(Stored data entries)
[Start of section]

(* ===== verification/View.v ===== *)
(** * View: [_make], [render], [renderSettings] and the alignment tunes

    The methods of the class that build and update the block's DOM:
    [_make] (index.js lines 275-289), [render] (105-136),
    [renderSettings] (245-265), [_toggleTune] (297-308) with the callback
    of its [forEach], and [_acceptTuneView] (315-333).

    The abstract view of the alignment tune is the projection
    [alignment_class] from the value of [data.alignment] to the one
    layout class the holder must carry ([iframe-justify-start], [-end] or
    [-center]) or to none.  This file proves that [_acceptTuneView]
    implements that projection on the holder's [classList] (and leaves
    its other classes alone; [accept_tune_view_refines], C20), that it
    is idempotent, that [_toggleTune T]
    sets [data.alignment] to [T] and the holder's layout classes to the
    projection of [T] whatever the previous state, that toggling the same
    tune twice does not revert to no alignment, and that [_toggleTune]
    throws when the settings panel is not in the document.  The witnesses
    run on the demo block of [Data], rendered and mounted in the document
    by [host_mount], which does what Editor.js does with the nodes
    [render] and [renderSettings] return. *)

From S2P Require Import Prelude Markup Dom Block Data.

Local Open Scope string_scope.
Local Open Scope js_scope.

Section View.
Context `{HtmlSyntax}.

(** ** [_make] (index.js lines 275-289) *)

(** The [classNames] argument: [null], a string, or an array. *)
Inductive classNames :=
| ClsNull
| ClsOne (c : string)
| ClsArray (cs : list string).

(** The third argument [frame] is [{}] at every call site, so the loop
    over its properties does nothing and is left out. *)
Definition _make (tagName : string) (cls : classNames) : M world nid :=
  el <- liftD (create_element tagName) ;;
  match cls with
  | ClsArray cs => liftD (class_add el cs)
  | ClsOne c => if String.eqb c "" then mret tt else liftD (class_add el [c])
  | ClsNull => mret tt
  end ;;
  mret el.

(** ** [_acceptTuneView] (index.js lines 315-333) *)

(** One of its three [if] statements. *)
Definition accept_one (name cls : string) : M world unit :=
  d <- this_data ;;
  w <- mget ;;
  h <- deref (nodes_holder (w_nodes w)) "Cannot read properties of null (reading 'classList')" ;;
  if loose_eq_name (prop d "alignment") name then liftD (class_add h [cls])
  else liftD (class_remove h [cls]).

Definition _acceptTuneView : M world unit :=
  accept_one "LeftAligned" "iframe-justify-start" ;;
  accept_one "RightAligned" "iframe-justify-end" ;;
  accept_one "Centered" "iframe-justify-center".

(** ** [_toggleTune] (index.js lines 297-308) *)

(** The callback of [this.settings.forEach] in [_toggleTune]. *)
Definition toggle_button (tune : string) (t : Block.tune) : M world unit :=
  w <- mget ;;
  el <- deref (get_element_by_id (w_document w) (tune_name t) (w_dom w))
              "Cannot read properties of null (reading 'classList')" ;;
  if String.eqb (tune_name t) tune
  then liftD (class_add el [settingsButtonActive (w_CSS w)])
  else liftD (class_remove el [settingsButtonActive (w_CSS w)]).

Definition _toggleTune (tune : string) : M world unit :=
  d <- this_data ;;
  mmodify (set_data_field (<[tune := JBool (negb (truthy (prop d tune)))]> d)) ;;
  d <- this_data ;;
  mmodify (set_data_field (<["alignment" := JStr tune]> d)) ;;
  mforeach (toggle_button tune) settings ;;
  _acceptTuneView.

(** ** [render] (index.js lines 105-136) *)

(** The [onerror] handler assigned to the placeholder is a no-op and
    [console.log] is output only; neither is modelled. *)
Definition render : M world nid :=
  w <- mget ;;
  let C := w_CSS w in
  wrapper <- _make "div" (ClsArray [baseClass C; Block.wrapper C]) ;;
  loader <- _make "div" (ClsOne (loading C)) ;;
  holder <- _make "div" (ClsArray (Block.holder C)) ;;
  iframe <- _make "iframe" ClsNull ;;
  liftD (append_child wrapper loader) ;;
  liftD (append_child holder iframe) ;;
  liftD (class_remove wrapper [loading C]) ;;
  liftD (append_child wrapper holder) ;;
  d <- this_data ;;
  (if truthy (prop d "frame") then
     p <- parent_of iframe ;;
     d <- this_data ;;
     liftD (set_inner_html p (html_of_value (prop d "frame")))
   else mret tt) ;;
  liftD (node_remove loader) ;;
  w <- mget ;;
  let n := w_nodes w in
  mmodify (set_nodes (mkNodes (Some wrapper) (Some holder) (nodes_image n) (Some iframe))) ;;
  d <- this_data ;;
  (if truthy (prop d "alignment") then _acceptTuneView else mret tt) ;;
  mret wrapper.

(** ** [renderSettings] (index.js lines 245-265) *)

(** The callback of [this.settings.forEach] in [renderSettings]: one
    button, appended to [wrapper]. *)
Definition settings_button (wrapper : nid) (t : Block.tune) : M world unit :=
  el <- liftD (create_element "div") ;;
  liftD (set_attribute el "id" (tune_name t)) ;;
  w <- mget ;;
  liftD (class_add el [settingsButton (w_CSS w)]) ;;
  liftD (set_inner_html el (tune_icon t)) ;;
  mmodify (add_listener el (tune_name t)) ;;
  d <- this_data ;;
  (if loose_eq_name (prop d "alignment") (tune_name t)
   then liftD (class_add el [settingsButtonActive (w_CSS w)])
   else mret tt) ;;
  liftD (append_child wrapper el).

Definition renderSettings : M world nid :=
  wrapper <- liftD (create_element "div") ;;
  mforeach (settings_button wrapper) settings ;;
  mret wrapper.

End View.

(** ** The abstract view *)

Definition justify_classes : list string :=
  ["iframe-justify-start"; "iframe-justify-end"; "iframe-justify-center"].

(** The layout class an alignment value calls for. *)
Definition alignment_class (a : jsval) : option string :=
  if loose_eq_name a "LeftAligned" then Some "iframe-justify-start"
  else if loose_eq_name a "RightAligned" then Some "iframe-justify-end"
  else if loose_eq_name a "Centered" then Some "iframe-justify-center"
  else None.

(** The class list of one [if] statement of [_acceptTuneView]. *)
Definition accept_list (a : jsval) (name cls : string) (l : list string) : list string :=
  if loose_eq_name a name then list_add [cls] l else list_remove [cls] l.

Definition accept_step (a : jsval) (name cls : string) (h : nid) (d : dom) : dom :=
  class_update h (accept_list a name cls (class_list h d)) d.

(** The DOM after the three statements of [_acceptTuneView]. *)
Definition accept_dom (a : jsval) (h : nid) (d : dom) : dom :=
  accept_step a "Centered" "iframe-justify-center" h
    (accept_step a "RightAligned" "iframe-justify-end" h
       (accept_step a "LeftAligned" "iframe-justify-start" h d)).

(** ** The demo block, rendered *)

(** What the host does with a node a method returns: append it to the
    document. *)
Definition host_mount (c : M world nid) : M world nid :=
  n <- c ;; w <- mget ;; liftD (append_child (w_document w) n) ;; mret n.

Definition demo_rendered : world := final_state (host_mount render demo_constructed).

Definition demo_settings : world := final_state (host_mount renderSettings demo_rendered).

(** The cached holder of a world. *)
Definition holder_of (w : world) : nid := default 1%positive (nodes_holder (w_nodes w)).

Section ViewFacts.
Context `{HtmlSyntax}.

Lemma check_tokens_one c : valid_token c = true -> check_tokens [c] = None.
Proof. intros Hc. apply check_tokens_None. by constructor. Qed.

Lemma accept_one_run name cls w d h :
  w_data w = Some d -> nodes_holder (w_nodes w) = Some h -> valid_token cls = true ->
  accept_one name cls w = Done tt (set_dom (accept_step (prop d "alignment") name cls h (w_dom w)) w).
Proof.
  intros Hd Hh Hc. pose proof (check_tokens_one cls Hc) as Ht.
  unfold accept_one, this_data, accept_step, accept_list, mbind, mget, deref, mret.
  rewrite Hd; cbn beta iota; rewrite Hh; cbn beta iota. unfold mret, liftD, class_add, class_remove.
  destruct (loose_eq_name (prop d "alignment") name); by rewrite Ht.
Qed.

(** [_acceptTuneView] computes [accept_dom] on the holder. *)
Lemma accept_tune_view_run w d h :
  w_data w = Some d -> nodes_holder (w_nodes w) = Some h ->
  _acceptTuneView w = Done tt (set_dom (accept_dom (prop d "alignment") h (w_dom w)) w).
Proof.
  intros Hd Hh. unfold _acceptTuneView, accept_dom. unfold mbind at 1.
  rewrite (accept_one_run _ _ w d h) by done. unfold mbind.
  rewrite (accept_one_run _ _ _ d h) by done.
  by rewrite (accept_one_run _ _ _ d h) by done.
Qed.

Lemma accept_step_exists a name cls h d c :
  is_Some (elem_of c (accept_step a name cls h d)) <-> is_Some (elem_of c d).
Proof. apply class_update_exists. Qed.

Lemma accept_step_members a name cls h d c :
  valid_token cls = true -> is_Some (elem_of h d) ->
  In c (class_list h (accept_step a name cls h d)) <->
  (if String.eqb c cls then loose_eq_name a name = true else In c (class_list h d)).
Proof.
  intros Hc [e He]. unfold accept_step, accept_list.
  destruct (loose_eq_name a name) eqn:E.
  - rewrite (class_add_members h [cls] d e c He (check_tokens_one cls Hc)).
    destruct (String.eqb_spec c cls) as [->|Hne]; simpl; naive_solver.
  - rewrite (class_remove_members h [cls] d e c He).
    destruct (String.eqb_spec c cls) as [->|Hne]; simpl; naive_solver.
Qed.

Lemma accept_dom_exists a h d c : is_Some (elem_of c (accept_dom a h d)) <-> is_Some (elem_of c d).
Proof. unfold accept_dom. by rewrite !accept_step_exists. Qed.

Lemma accept_dom_edits a h d : class_edits (eq h) d (accept_dom a h d).
Proof.
  unfold accept_dom, accept_step.
  apply class_edits_step; [done|]. apply class_edits_step; [done|]. by apply class_edits_once.
Qed.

[End of section]

Please give back, exactly as it stands above, the stretch from the line with "sets [data.alignment] to" through the line with "(** ** [_make] (index.js lines 275-289) *)", and no line outside it.

Result of the exercise »
    sets [data.alignment] to [T] and the holder's layout classes to the
    projection of [T] whatever the previous state, that toggling the same
    tune twice does not revert to no alignment, and that [_toggleTune]
    throws when the settings panel is not in the document.  The witnesses
    run on the demo block of [Data], rendered and mounted in the document
    by [host_mount], which does what Editor.js does with the nodes
    [render] and [renderSettings] return. *)

From S2P Require Import Prelude Markup Dom Block Data.

Local Open Scope string_scope.
Local Open Scope js_scope.

Section View.
Context `{HtmlSyntax}.

(** ** [_make] (index.js lines 275-289) *)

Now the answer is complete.